▽
(** * Further properties *)

(** ** The error handler *)

(** X1. The rules of the error handler overwrite one another in source
    order, so the last one that applies decides the status: a token error is
    answered 401 whatever else the error carries, a validation error 400, a
    duplicate key (code 11000) 400 even on a CastError, a CastError 404, and
    anything else its own non-zero [statusCode] or 500.  The handler throws
    only on a ValidationError without [errors]. *)
Theorem errorHandler_last_rule_wins (node_env : option string) (err : AppError)
    (w : World) :
  match fst (errorHandler node_env err w) with
  | Throw _ => e_name err = "ValidationError"%string /\ e_errors err = None
  | Return r =>
      status r =
        if (bool_decide (e_name err = "TokenExpiredError"%string)
            || bool_decide (e_name err = "JsonWebTokenError"%string))%bool
        then 401
        else if bool_decide (e_name err = "ValidationError"%string) then 400
        else if bool_decide (e_code err = Some 11000) then 400
        else if bool_decide (e_name err = "CastError"%string) then 404
        else status_or_500 (e_statusCode err)
  end.
Proof.
  unfold errorHandler.
  destruct (bool_decide (e_name err = "ValidationError"%string)) eqn:Hv.
  - apply bool_decide_eq_true_1 in Hv.
    destruct (e_errors err) as [msgs|] eqn:He; cbn [fst]; [|auto].
    rewrite Hv. reflexivity.
  - cbn [fst].
    destruct (bool_decide (e_name err = "TokenExpiredError"%string)) eqn:Ht;
      [reflexivity|].
    destruct (bool_decide (e_name err = "JsonWebTokenError"%string)) eqn:Hj;
      [reflexivity|].
    destruct (bool_decide (e_code err = Some 11000)) eqn:Hc; [reflexivity|].
    destruct (bool_decide (e_name err = "CastError"%string)); reflexivity.
Qed.

(** X2. The response of the error handler carries the stack of the error
    exactly when NODE_ENV is [development] and the error has one; in any
    other environment no stack leaves the server. *)
Theorem errorHandler_stack_only_in_development (node_env : option string)
    (err : AppError) (w : World) :
  match fst (errorHandler node_env err w) with
  | Throw _ => True
  | Return r =>
      field "stack" (body r) =
        (if bool_decide (node_env = Some "development"%string)
         then JStr <$> e_stack err else None) /\
      field "success" (body r) = Some (JBool false)
  end.
Proof.
  unfold errorHandler.
  destruct (if bool_decide (e_name err = "ValidationError"%string)
            then _ else _) as [v|e]; cbn [fst]; [|exact I].
  cbn [json body status]. split; [|reflexivity].
  destruct (bool_decide (node_env = Some "development"%string)); cbn.
  - destruct (e_stack err); reflexivity.
  - reflexivity.
Qed.

(** ** Mail *)

Section MailEdges.

Context {D : Deps}.

(** X3. When SMTP_USER or ADMIN_EMAIL is not configured, an accepted contact
    submission is stored and answered 201 all the same: the notification is
    skipped, the transport is never used, no mail leaves, and one line in
    the console says so. *)
Theorem notification_skipped_without_config (env : Env) (mailer : Mailer)
    (now : Z) (fresh : string) (b : ContactBody)
    (ip remoteAddress userAgent : option string) (w : World) :
  (falsy (SMTP_USER env) || falsy (ADMIN_EMAIL env))%bool = true ->
  let o := post_contact env mailer now fresh [] b ip remoteAddress userAgent w in
  ~ recent_duplicate (contacts w) b now ->
  status (response o) = 201 /\
  contacts (settled o) =
    contacts w ++ [Contact_new fresh b (or_else ip remoteAddress) userAgent now] /\
  outbox (settled o) = outbox w /\
  console (settled o) =
    console w ++ ["Email configuration not found, skipping notification"%string].
Proof.
  intros Hcfg o Hnodup. subst o. unfold post_contact.
  destruct (Contact_findOne_recent _ _ _ _) as [c|] eqn:Hfind.
  { exfalso. apply Hnodup. apply findOne_recent_Some in Hfind.
    exists c. exact Hfind. }
  cbn [response settled]. unfold catch_log, sendNotificationEmail_call.
  rewrite Hcfg. cbn. auto.
Qed.


Lemma find_oid_update_contact (id : string) (f : Contact -> Contact)
    (l : list Contact) :
  (forall c, ct_id (f c) = ct_id c) ->
  Contact_find_oid (update_contact id f l) id = f <$> Contact_find_oid l id.
Proof.
  intros Hf. unfold Contact_find_oid. induction l as [|a l IH]; cbn; [reflexivity|].
  case_bool_decide as Ha; cbn.
  - rewrite Hf, bool_decide_eq_true_2 by exact Ha. reflexivity.
  - rewrite bool_decide_eq_false_2 by exact Ha. exact IH.
Qed.


End MailEdges.

(** X3 on the sample: no mail configuration at all. *)
Lemma notification_skipped_witness :
  (falsy (SMTP_USER Sample.env) || falsy (ADMIN_EMAIL Sample.env))%bool = true /\
  ~ recent_duplicate (contacts Sample.world) Sample.submission
      (Sample.now + 600000) /\
  status (response (post_contact Sample.env Sample.smtp_down
                      (Sample.now + 600000) "64b7f3a2c1d4e5f6a7b8c9d2" []
                      Sample.submission (Some "203.0.113.7"%string) None None
                      Sample.world)) = 201 /\
  outbox (settled (post_contact Sample.env Sample.smtp_down
                     (Sample.now + 600000) "64b7f3a2c1d4e5f6a7b8c9d2" []
                     Sample.submission (Some "203.0.113.7"%string) None None
                     Sample.world)) = outbox Sample.world.
Proof.
  assert (Hcfg : (falsy (SMTP_USER Sample.env)
                  || falsy (ADMIN_EMAIL Sample.env))%bool = true) by reflexivity.
  assert (Hnd : ~ recent_duplicate (contacts Sample.world) Sample.submission
                    (Sample.now + 600000)).
  { intros (c & Hc & _ & _ & Ht). apply list_elem_of_singleton in Hc. subst c.
    vm_compute in Ht. apply Ht. reflexivity. }
  split; [exact Hcfg|]. split; [exact Hnd|].
  pose proof (notification_skipped_without_config Sample.env Sample.smtp_down
                (Sample.now + 600000) "64b7f3a2c1d4e5f6a7b8c9d2"
                Sample.submission (Some "203.0.113.7"%string) None None
                Sample.world Hcfg Hnd) as (H1 & _ & H3 & _).
  split; [exact H1|exact H3].
Defined.



(** ** Deleting and verifying contacts *)

Section ContactLifecycle.

Context {D : Deps}.

Lemma remove_contact_split (l : list Contact) (oid : string) (c : Contact) :
  Contact_find_oid l oid = Some c ->
  exists pre post,
    l = pre ++ c :: post /\
    (forall x, x ∈ pre -> ct_id x <> oid) /\
    remove_contact oid l = pre ++ post.
Proof.
  unfold Contact_find_oid. induction l as [|a l IH]; cbn; [discriminate|].
  case_bool_decide as Ha.
  - intros [= ->]. exists [], l. cbn. split; [reflexivity|].
    split; [|reflexivity]. intros x Hx. apply elem_of_nil in Hx. destruct Hx.
  - intros Hfind. destruct (IH Hfind) as (pre & post & -> & Hpre & Hrem).
    exists (a :: pre), post. cbn. split; [reflexivity|].
    split; [|rewrite Hrem; reflexivity].
    intros x [->|Hx]%elem_of_cons; auto.
Qed.

Lemma find_oid_None (l : list Contact) (oid : string) :
  (forall x, x ∈ l -> ct_id x <> oid) -> Contact_find_oid l oid = None.
Proof.
  intros H. unfold Contact_find_oid.
  destruct (List.find _ l) as [c|] eqn:Hf; [|reflexivity].
  apply List.find_some in Hf as [Hin Hc].
  apply bool_decide_eq_true_1 in Hc. apply list_elem_of_In in Hin.
  destruct (H c Hin Hc).
Qed.

Lemma find_oid_app (l1 l2 : list Contact) (oid : string) :
  Contact_find_oid (l1 ++ l2) oid =
    match Contact_find_oid l1 oid with
    | Some c => Some c
    | None => Contact_find_oid l2 oid
    end.
Proof.
  unfold Contact_find_oid. induction l1 as [|a l1 IH]; cbn; [reflexivity|].
  destruct (bool_decide (ct_id a = oid)); [reflexivity|exact IH].
Qed.

(** X6. Deleting a stored contact answers 200 and removes that record and no
    other, leaving the admins, the console and the outbox alone.  When ids
    are unique in the collection, the same id afterwards is unknown: fetching
    it answers 404 and deleting it again answers 404, neither changing
    anything. *)
Theorem delete_contact_removes_it (id oid : string) (c : Contact) (w : World) :
  castObjectId id = Some oid ->
  Contact_find_oid (contacts w) oid = Some c ->
  NoDup (ct_id <$> contacts w) ->
  let r := delete_contact_handler id w in
  fst r = json 200 (reply_message true "Contact deleted successfully") /\
  (exists pre post,
     contacts w = pre ++ c :: post /\ contacts (snd r) = pre ++ post) /\
  admins (snd r) = admins w /\ console (snd r) = console w /\
  outbox (snd r) = outbox w /\
  get_contact_handler id (snd r) =
    (json 404 (reply_message false "Contact not found"), snd r) /\
  delete_contact_handler id (snd r) =
    (json 404 (reply_message false "Contact not found"), snd r).
Proof.
  intros Hcast Hfind Hnd r. subst r.
  assert (Hr : delete_contact_handler id w =
                 (json 200 (reply_message true "Contact deleted successfully"),
                  with_contacts (remove_contact oid (contacts w)) w)).
  { unfold delete_contact_handler, Contact_findByIdAndDelete.
    rewrite Hcast, Hfind. reflexivity. }
  rewrite Hr. cbn [fst snd].
  destruct (remove_contact_split _ _ _ Hfind) as (pre & post & Hl & Hpre & Hrem).
  destruct (find_oid_split _ _ _ (fun x => x) Hfind) as (Hid & _).
  assert (Hgone : Contact_find_oid (remove_contact oid (contacts w)) oid = None).
  { rewrite Hrem. apply find_oid_None. intros x Hx.
    apply elem_of_app in Hx as [Hx|Hx]; [apply Hpre; exact Hx|].
    rewrite Hl, fmap_app, fmap_cons in Hnd.
    apply NoDup_app in Hnd as (_ & _ & Hnd).
    apply NoDup_cons in Hnd as [Hnotin _].
    intros Heq. apply Hnotin. rewrite Hid, <- Heq.
    apply list_elem_of_fmap. exists x. split; [reflexivity|exact Hx]. }
  split; [reflexivity|].
  split; [exists pre, post; split; [exact Hl|exact Hrem]|].
  split; [reflexivity|]. split; [reflexivity|]. split; [reflexivity|].
  split.
  - unfold get_contact_handler, get_contact_try, Contact_findById.
    rewrite Hcast. cbn [contacts with_contacts]. rewrite Hgone. reflexivity.
  - unfold delete_contact_handler, Contact_findByIdAndDelete.
    rewrite Hcast. cbn [contacts with_contacts]. rewrite Hgone. reflexivity.
Qed.

(** X7. Deleting with an id that matches no stored contact answers 404 and
    changes nothing; with an id that is no ObjectId the lookup throws, the
    answer is 500 and only the console gets a line.  In both cases the
    collection is as before. *)
Theorem delete_contact_unknown (id : string) (w : World) :
  (forall c, Contact_findById (contacts w) id <> Return (Some c)) ->
  let r := delete_contact_handler id w in
  contacts (snd r) = contacts w /\ admins (snd r) = admins w /\
  outbox (snd r) = outbox w /\
  match castObjectId id with
  | Some _ => r = (json 404 (reply_message false "Contact not found"), w)
  | None => r = (json 500 (reply_message false "Failed to delete contact"),
                 log "Delete contact error:" w)
  end.
Proof.
  intros Hnone r. subst r.
  unfold delete_contact_handler, Contact_findByIdAndDelete.
  unfold Contact_findById in Hnone.
  destruct (castObjectId id) as [oid|]; [|cbn; auto].
  destruct (Contact_find_oid (contacts w) oid) as [c|]; [|cbn; auto].
  destruct (Hnone c eq_refl).
Qed.

(** X8. The id a client receives for an accepted submission verifies: with a
    fresh ObjectId, POST /api/contact/verify on that id answers 200 with the
    same id, status new and the submission time, both right after the
    response and once the notification has settled. *)
Theorem submitted_contact_verifies (env : Env) (mailer : Mailer) (now : Z)
    (fresh : string) (b : ContactBody)
    (ip remoteAddress userAgent : option string) (w : World) :
  fresh <> EmptyString ->
  castObjectId fresh = Some fresh ->
  (forall c, c ∈ contacts w -> ct_id c <> fresh) ->
  ~ recent_duplicate (contacts w) b now ->
  let o := post_contact env mailer now fresh [] b ip remoteAddress userAgent w in
  let verified :=
    json 200 (JObj [("success"%string, JBool true);
                    ("data"%string,
                     JObj [("id"%string, JStr fresh);
                           ("status"%string, JStr "new");
                           ("submittedAt"%string, JDate now)])]) in
  field "data" (body (response o)) =
    Some (JObj [("id"%string, JStr fresh); ("submittedAt"%string, JDate now)]) /\
  verify_contact (Some fresh) (at_response o) = (verified, at_response o) /\
  verify_contact (Some fresh) (settled o) = (verified, settled o).
Proof.
  intros Hne Hcast Hfresh Hnodup o verified. subst o verified.
  unfold post_contact.
  destruct (Contact_findOne_recent _ _ _ _) as [c|] eqn:Hfind.
  { exfalso. apply Hnodup. apply findOne_recent_Some in Hfind.
    exists c. exact Hfind. }
  cbn [response at_response settled].
  set (c := Contact_new _ _ _ _ _). set (w1 := with_contacts _ w).
  assert (Hverify : forall w2, contacts w2 = contacts w ++ [c] ->
            verify_contact (Some fresh) w2 =
              (json 200 (JObj [("success"%string, JBool true);
                    ("data"%string,
                     JObj [("id"%string, JStr fresh);
                           ("status"%string, JStr "new");
                           ("submittedAt"%string, JDate now)])]), w2)).
  { intros w2 Hw2. unfold verify_contact, verify_try.
    assert (Hf : falsy (Some fresh) = false) by (apply falsy_Some; exact Hne).
    rewrite Hf. cbn [default from_option]. unfold Datatypes.id.
    unfold Contact_findById. rewrite Hcast, Hw2.
    assert (Hfo : Contact_find_oid (contacts w ++ [c]) fresh = Some c).
    { rewrite find_oid_app, (find_oid_None _ _ Hfresh).
      unfold Contact_find_oid. cbn.
      rewrite bool_decide_eq_true_2 by reflexivity. reflexivity. }
    rewrite Hfo. reflexivity. }
  destruct (sendNotificationEmail_call_store env mailer c w1) as (_ & Hc & _).
  split; [reflexivity|]. split; [apply Hverify; exact Hc|].
  apply Hverify.
  destruct (catch_log_store (fst (sendNotificationEmail_call env mailer c w1))
              "Failed to send notification email:"
              (snd (sendNotificationEmail_call env mailer c w1))) as [_ ->].
  exact Hc.
Qed.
△
Everything above from the line containing "destruct (List.find _" down to the line containing "c => Some c" is to be transcribed exactly, with both of those lines included and nothing else added.

  destruct (List.find _ l) as [c|] eqn:Hf; [|reflexivity].
  apply List.find_some in Hf as [Hin Hc].
  apply bool_decide_eq_true_1 in Hc. apply list_elem_of_In in Hin.
  destruct (H c Hin Hc).
Qed.

Lemma find_oid_app (l1 l2 : list Contact) (oid : string) :
  Contact_find_oid (l1 ++ l2) oid =
    match Contact_find_oid l1 oid with
    | Some c => Some c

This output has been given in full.